Because anti-pegloticase antibodies appear to bind to the PEG portion of the drug, there may be potential for binding with other PEGylated products. The impact of anti-PEG antibodies on patients' responses to other PEG-containing therapeutics is unknown.
There are no adequate and well-controlled studies of KRYSTEXXA in pregnant women.
Based on animal reproduction studies, no structural abnormalities were observed when pegloticase was administered by subcutaneous injection to pregnant rats and rabbits during the period of organogenesis at doses up to 50 and 75 times, respectively, the maximum recommended human dose (MRHD).
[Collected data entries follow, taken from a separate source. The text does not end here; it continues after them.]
Lemma dispatch_inputs_spec by_id ids inputs :
  dispatch_inputs by_id ids = Ok inputs →
  ji_artifact_id <$> inputs = ids ∧ NoDup ids
  ∧ Forall (λ i, ∃ a, by_id !! ji_artifact_id i = Some a ∧ input_of i a) inputs.
Proof.
  revert by_id inputs. induction ids as [|id ids IH]; intros by_id inputs; simpl.
  { intros [= <-]. split_and!; [done|constructor|constructor]. }
  destruct (by_id !! id) as [a|] eqn:Ha; [|done]. destruct (String.eqb_spec (sa_state a) "ready"); [|done].
  intros (size & Hsize%ok_or_Ok & Hc)%bind_Ok. apply bind_Ok in Hc as (dl & Hdl & Hc).
  apply bind_Ok in Hc as (rest & Hrest & [= <-]). apply IH in Hrest as (Hids & Hnd & Hall). simpl.
  unfold u64_try_from in Hsize. destruct (_ <? _)%Z; [done|]. injection Hsize as <-.
  split_and!; [by f_equal| |].
  - apply NoDup_cons. split; [|done]. rewrite <- Hids. intros (i & Heq & Hi)%list_elem_of_fmap.
    rewrite Forall_forall in Hall. destruct (Hall i Hi) as (b & Hb & _). by rewrite <- Heq, lookup_delete_eq in Hb.
  - constructor; [by exists a|]. eapply Forall_impl; [exact Hall|]. intros i (b & Hb & Hin). exists b.
    split; [|done]. by apply lookup_delete_Some in Hb as [_ ?].
Qed.

(** A dispatch message carries the stored job of the row. *)
Record carries (db : Db) (o : string) (attempt : Z) (j : StoredJob) (d : DispatchJob) : Prop := {
  cr_command : dj_command_id d = dispatch_command_id (sj_id j) attempt;
  cr_job : dj_job_id d = sj_id j ∧ dj_attempt d = attempt;
  cr_workflow : dj_workflow_id d = sj_workflow_id j ∧ dj_workflow_version d = sj_workflow_version j;
  cr_parameters : from_str_json (sj_parameters_json j) = Ok (dj_parameters d);
  cr_inputs : from_str_strings (sj_input_artifact_ids_json j) = Ok (ji_artifact_id <$> dj_inputs d);
  cr_unique : NoDup (ji_artifact_id <$> dj_inputs d);
  cr_ready : Forall (λ i, ∃ a, artifact db o (ji_artifact_id i) = Some a ∧ input_of i a) (dj_inputs d);
}.

Lemma outbox_dispatch_carries db o j attempt stored d :
  outbox_dispatch from_str_strings from_str_json db (o, j, attempt) stored = Ok d →
  carries db o attempt stored d.
Proof.
  unfold outbox_dispatch. destruct (from_str_json _) as [ps|] eqn:Hp; simpl; [|done].
  destruct (from_str_strings _) as [ids|] eqn:Hi; simpl; [|done].
  intros (inputs & Hin & Hc)%bind_Ok. apply bind_Ok in Hc as (a & Ha%ok_or_Ok & [= <-]).
  assert (a = attempt) as -> by (revert Ha; unfold u32_try_from; destruct (_ || _); congruence).
  apply dispatch_inputs_spec in Hin as (Hids & Hnd & Hall).
  split; simpl; rewrite ?Hids; try done. eapply Forall_impl; [exact Hall|].
  intros i (art & Hart & Hof). eauto using artifacts_by_ids_lookup.
Qed.

Lemma ensure_charged r o w sid cmd r' :
  ensure_capacity_reservation r o w sid cmd = (true, r') →
  ∃ s, current r' o w sid = Some s ∧ charged cmd s.
Proof.
  unfold ensure_capacity_reservation. destruct (current r o w sid) as [s|] eqn:Hc; [|done].
  destruct (_ || _) eqn:Hin.
  - intros [= <-]. exists s. split; [done|]. apply orb_true_iff in Hin as [?|?]; bool_cases; [by left|by right].
  - destruct (negb _); [done|]. intros [= <-]. rewrite update_current_current, Hc by done.
    eexists. split; [done|]. left. simpl. set_solver.
Qed.

Lemma send_begin_spec r o w sid cmd m r' effects s :
  send_command_begin r o w sid cmd m = Ok (r', effects) → current r o w sid = Some s →
  effects = [TrySend sid m] ∧ current r' o w sid = Some (set_pending s ({[ cmd ]} ∪ ws_pending s)).
Proof.
  unfold send_command_begin. intros Hb Hs. rewrite Hs in Hb. injection Hb as <- <-.
  by rewrite update_current_current, Hs by done.
Qed.

(** What the consumer sends is the stored job: the message goes to the
    current session of the worker the row is bound to, carries the stored
    workflow and parameters and the inputs in the job's order, every input
    ready, under the command id of the job's attempt; the command holds a
    capacity slot of that session and is waited for, and the job is cached and
    live at that attempt, so the worker's events will find it. *)
Theorem dispatch_sends_stored_job h db now o j attempt wo w sid cmd effects h' :
  hb_store h = Some db →
  dispatch_outbox_begin from_str_strings from_str_json scan h db now (o, j, attempt)
    = AwaitingAck wo w sid cmd effects h' →
  ∃ stored d s, job db o j = Some stored ∧ terminal_name (sj_state stored) = false
    ∧ sj_worker_organization_id stored = Some wo ∧ sj_worker_id stored = Some w
    ∧ current_session_id (hb_sessions h) wo w = Some sid
    ∧ effects = [TrySend sid (HDispatchJob d)] ∧ cmd = dj_command_id d ∧ carries db o attempt stored d
    ∧ current (hb_sessions h') wo w sid = Some s ∧ charged cmd s ∧ cmd ∈ ws_pending s
    ∧ cached_live h' (sj_id stored) attempt.
Proof.
  intros Hdb. unfold dispatch_outbox_begin. simpl. destruct (job db o j) as [stored|] eqn:Hj; [|done].
  destruct (terminal_name _) eqn:Ht; [done|].
  destruct (sj_worker_organization_id stored) as [wo'|] eqn:Hwo; [|done].
  destruct (sj_worker_id stored) as [w'|] eqn:Hw; [|done]. destruct (sj_session_id stored) as [?|]; [|done].
  destruct (current_session_id _ wo' w') as [sid'|] eqn:Hcur; [|done].
  destruct (outbox_dispatch _ _ _ _ _) as [d|] eqn:Hd; [|done].
  apply outbox_dispatch_carries in Hd as Hcar.
  pose proof (bind_cached_spec h db now stored sid' d (db_outbox db) ltac:(by eexists)) as Hb.
  destruct (bind_cached _ _ _ _ _ _ _ _ _) as [[[]|e] h1]; [|done]. destruct Hb as (_ & _ & Hl).
  destruct (ensure_capacity_reservation _ _ _ _ _) as [[] r2] eqn:He; simpl; [|done].
  apply ensure_charged in He as (s1 & Hs & Hch).
  destruct (send_command_begin _ _ _ _ _ _) as [[r3 eff]|] eqn:Hsend; [|done]. intros [= <- <- <- <- <- <-].
  destruct (send_begin_spec _ _ _ _ _ _ _ _ _ Hsend Hs) as [-> Hs3].
  exists stored, d, (set_pending s1 ({[ dj_command_id d ]} ∪ ws_pending s1)). split_and!; try done.
  - simpl. set_solver.
  - destruct (Hl eq_refl) as (rec & ? & ? & Hatt). exists rec. split_and!; [done|done|].
    by rewrite Hatt, (proj2 (cr_job _ _ _ _ _ Hcar)).
Qed.
End consumer_specs.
Decreases in mean fetal and pup body weights were observed at approximately 50 and 75 times the MRHD, respectively [see Data].
All pregnancies have a background risk of birth defect, loss or other adverse outcomes. In the US general population, the estimated background risk of major birth defects and miscarriage in clinical recognized pregnancies is 2% to 4% and 15% to 20%, respectively.
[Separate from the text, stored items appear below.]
(** The answer is the frame to send, if any; an ACK also wakes the command
    that waits for it. *)
Definition handle_worker_message (h : Hub) (now tick : Z) (uuid : string) (faults : Faults)
    (organization_id worker_id session_id : string) (message : WorkerMessage)
    : Res HubError (option HubMessage) * Hub :=
  match message with
  | WRegister _ => (Err (Conflict "worker is already registered"), h)
  | WHeartbeat beat =>
      if negb (String.eqb (hb_session_id beat) session_id) then
        (Err (Conflict "heartbeat session does not match socket"), h)
      else
        match update_heartbeat (hb_sessions h) tick organization_id worker_id session_id
                (hb_active_jobs beat) (hb_queued_jobs beat) with
        | Err error => (Err error, h)
        | Ok r =>
            let h1 := with_sessions h r in
            (Ok None, match hb_store h1 with
                      | Some db => with_store h1 (touch_worker_heartbeat db organization_id worker_id session_id now)
                      | None => h1
                      end)
        end
  | WCommandAck ack =>
      let r := settle_capacity_reservation (hb_sessions h) organization_id worker_id session_id
                 (ca_command_id ack) (ca_accepted ack) in
      (Ok None, with_sessions h (update_current r organization_id worker_id session_id
                  (λ s, set_pending s (ws_pending s ∖ {[ ca_command_id ack ]}))))
  | WJobEvent event =>
      match apply_job_event from_str_strings from_str_json scan h now organization_id worker_id session_id event with
      | Ok (ack, h') => (Ok (Some (HJobEventAck ack)), h')
      | Err error => (Err error, h)
      end
  | WArtifactReady ready =>
      let '(res, h') := prepare_artifact_upload max_artifact_bytes h now uuid faults organization_id worker_id
                          session_id ready in
      (match res with Ok upload => Ok (Some (HArtifactUpload upload)) | Err error => Err error end, h')
  | WArtifactUploaded uploaded =>
      let '(res, h') := complete_artifact_upload h now tick organization_id worker_id session_id uploaded in
      (match res with Ok ack => Ok (Some (HArtifactUploadedAck ack)) | Err error => Err error end, h')
  | WPong _ => (Ok None, h)
  end.
End messages.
In 2 separate embryo-fetal developmental studies, pregnant rats and rabbits received pegloticase during the period of organogenesis at doses up to approximately 50 and 75 times the maximum recommended human dose (MRHD), respectively (on a mg/m² basis at maternal doses up to 40 and 30 mg/kg twice weekly, in rats and rabbits, respectively). No evidence of structural abnormalities was observed in rats or rabbits. However, decreases in mean fetal and pup body weights were observed at approximately 50 and 75 times the MRHD in rats and rabbits, respectively (on a mg/m² basis at maternal doses up to 40 and 30 mg/kg every other day, in rats and rabbits, respectively). No effects on mean fetal body weights were observed at approximately 10 and 25 times the MRHD in rats and rabbits, respectively (on a mg/m² basis at maternal doses up to 10 mg/kg twice weekly in both species).
It is not known whether this drug is excreted in human milk. Therefore, KRYSTEXXA should not be used when breastfeeding unless the clear benefit to the mother can overcome the unknown risk to the newborn/infant.
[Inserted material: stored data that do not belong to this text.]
Lemma http_failure_reported op attempts e :
  op ∈ operations → (0 ≤ attempts)%Z → (∀ s, re_status e = Some s → (0 ≤ s)%Z) →
  leak_free (runtime_error_text (http_failure op attempts e)).
Proof.
  intros Hop Ha Hs. apply reported_text_leak_free. split; [done..|]. apply sanitized_leak_free.
Qed.

Lemma status_reported op attempts status :
  op ∈ operations → (0 ≤ attempts)%Z → (0 ≤ status)%Z → reported (HttpFailure_status op attempts status).
Proof.
  intros Hop Ha Hs. split; [done..|by intros ? [= <-]|]. constructor; [|constructor].
  apply leak_free_number; [done|]. apply (bool_decide_unpack _). by vm_compute.
Qed.

(** A worker's diagnostics leak no secret: the text of a failed transfer,
    as it is put into a job event (cut to any length), contains no URL, no
    signature, no credential, no authorization header and no token in any
    case, whatever texts the HTTP client reports, for a failed request and for
    a refused one. *)
Theorem diagnostics_never_leak op attempts e status n :
  op ∈ operations → (0 ≤ attempts)%Z → (∀ s, re_status e = Some s → (0 ≤ s)%Z) → (0 ≤ status)%Z →
  leak_free (truncate (runtime_error_text (http_failure op attempts e)) n)
  ∧ leak_free (truncate (runtime_error_text (RtHttp (HttpFailure_status op attempts status))) n).
Proof.
  intros Hop Ha He Hs. split; apply leak_free_take.
  - by apply http_failure_reported.
  - by apply reported_text_leak_free, status_reported.
Qed.

(** ** Downloads *)

Lemma stream_chunks_spec chunks max op size body size' body' :
  stream_chunks chunks max op size body = Ok (size', body') → size = Z.of_nat (str_len body) →
  size' = Z.of_nat (str_len body')
  ∧ ∃ parts, chunks = Ok <$> parts ∧ body' = foldl String.append body parts
  ∧ (size' ≤ Z.max max size)%Z.
Proof.
  revert size body. induction chunks as [|[c|e] chunks IH]; intros size body; simpl; [| |done].
  - intros [= <- <-] Hs. split; [done|]. exists []. split_and!; [done..|lia].
  - destruct (_ <? _)%Z; [done|]. destruct (Z.ltb_spec max (size + Z.of_nat (str_len c))) as [|Hle]; [done|].
    intros Hr Hs. apply IH in Hr as (Hlen & parts & -> & -> & Hmax).
    + split; [done|]. exists (c :: parts). split_and!; [done..|lia].
    + rewrite str_len_app. lia.
Qed.

(** Inputs are verified: when the worker has downloaded an input, the file
    is the whole body of a successful response to an unexpired GET request,
    exactly as long as the dispatch declares, with the declared digest. *)
Theorem download_verified sha256_hex now request expected_size expected_sha256 response file :
  download_to_file sha256_hex now request expected_size expected_sha256 response = Ok file →
  pr_method request = "GET" ∧ (now < pr_expires_at_unix_ms request)%Z
  ∧ Z.of_nat (str_len file) = expected_size
  ∧ eq_ignore_ascii_case (sha256_hex file) expected_sha256 = true
  ∧ ∃ r parts, response = Ok r ∧ is_success (rp_status r) = true
      ∧ rp_chunks r = Ok <$> parts ∧ file = foldl String.append "" parts.
Proof.
  unfold download_to_file, validate_presigned. intros H. inv_ok. bool_cases.
  destruct response as [r|e]; [|done]. inv_ok. destruct x as [[size digest] body]. inv_ok. bool_cases.
  match goal with H : stream_response_to_file _ _ _ _ = _ |- _ => unfold stream_response_to_file in H end.
  inv_ok. match goal with H : stream_chunks _ _ _ _ _ = Ok ?x |- _ => destruct x as [n b] end. simplify_eq/=.
  match goal with H : stream_chunks _ _ _ _ _ = _ |- _ =>
    apply stream_chunks_spec in H as (Hlen & parts & Hparts & Hbody & _); [|done] end.
  repeat match goal with
  | H : String.eqb _ _ = true |- _ => apply String.eqb_eq in H
  | H : (_ =? _)%Z = true |- _ => apply Z.eqb_eq in H
  | H : (_ <=? _)%Z = false |- _ => apply Z.leb_gt in H
  end. subst. split_and!; try done. by exists r, parts.
Qed.

(** ** Upload tickets *)

(** A PUT is bounded by its ticket: it is attempted exactly if the ticket
    has more than a second left, and then times out at least a second before
    the ticket expires; the pause before the second attempt is between 250 and
    500 milliseconds, before the third between 1 and 1.25 seconds. *)
Theorem upload_bounded_by_ticket expires now attempt request_id :
  in_i64 expires → in_i64 now →
  match artifact_put_request_timeout expires now attempt with
  | Ok d => (0 < d ∧ now + d ≤ expires - 1000)%Z
  | Err f => (expires - now ≤ 1000)%Z ∧ hf_transient f = true
  end
  ∧ (250 ≤ artifact_put_retry_delay request_id 2 ≤ 500)%Z
  ∧ (1000 ≤ artifact_put_retry_delay request_id 3 ≤ 1250)%Z.
Proof.
  unfold in_i64. intros He Hn. split.
  - unfold artifact_put_request_timeout, PRESIGNED_REQUEST_EXPIRY_GUARD_MS, u64_try_from, i64_saturating_sub.
    unfold i64_min, i64_max in *. destruct (Z.leb_spec (Z.max (-2 ^ 63) (Z.min (2 ^ 63 - 1) (expires - now))) 1000).
    + split; [lia|done].
    + destruct (Z.ltb_spec (Z.max (-2 ^ 63) (Z.min (2 ^ 63 - 1) (Z.max (-2 ^ 63) (Z.min (2 ^ 63 - 1) (expires - now)) - 1000))) 0);
        simpl; lia.
  - unfold artifact_put_retry_delay. simpl.
    pose proof (Z.mod_pos_bound (jitter_hash 2 request_id) 251).
    pose proof (Z.mod_pos_bound (jitter_hash 3 request_id) 251). lia.
Qed.

(** ** Witnesses *)
Module TransferExample.
Definition error : ReqwestError :=
  mkReqwestError true false false false false false false (Some 503%Z)
    ["error sending request for url (https://bucket/key?X-Amz-Signature=abc)"; "connection reset"].
Definition request : PresignedRequest := mkPresignedRequest "GET" "https://bucket/key" ∅ 5000.
Definition response : Res ReqwestError Response := Ok (mkResponse 200 [Ok "ab"; Ok "c"]).
Definition sha (body : string) : string := if String.eqb body "abc" then "BA78" else "00".
End TransferExample.

Lemma diagnostics_never_leak_witness :
  leak_free (truncate (runtime_error_text (http_failure "artifact_put" 2 TransferExample.error)) 1000)
  ∧ runtime_error_text (http_failure "artifact_put" 2 TransferExample.error)
    = "HTTP operation failed: operation=artifact_put class=timeout transient=true attempts=2 status=503 caused_by=[<redacted sensitive HTTP detail> <- connection reset]".
Proof.
  split; [|vm_compute; reflexivity].
  refine (proj1 (diagnostics_never_leak "artifact_put" 2 TransferExample.error 200 1000 _ _ _ _));
    [apply (bool_decide_unpack _); vm_compute; exact I|lia|intros s [= <-]; lia|lia].
Defined.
The safety and effectiveness of KRYSTEXXA in pediatric patients less than 18 years of age have not been established.
Of the total number of patients treated with KRYSTEXXA 8 mg every 2 weeks in the controlled studies, 34% (29 of 85) were 65 years of age and older and 12% (10 of 85) were 75 years of age and older. No overall differences in safety or effectiveness were observed between older and younger patients, but greater sensitivity of some older individuals cannot be ruled out. No dose adjustment is needed for patients 65 years of age and older.
No dose adjustment is required for patients with renal impairment. A total of 32% (27 of 85) of patients treated with KRYSTEXXA 8 mg every 2 weeks had a creatinine clearance of ≤62.5 mL/min. No overall differences in efficacy were observed.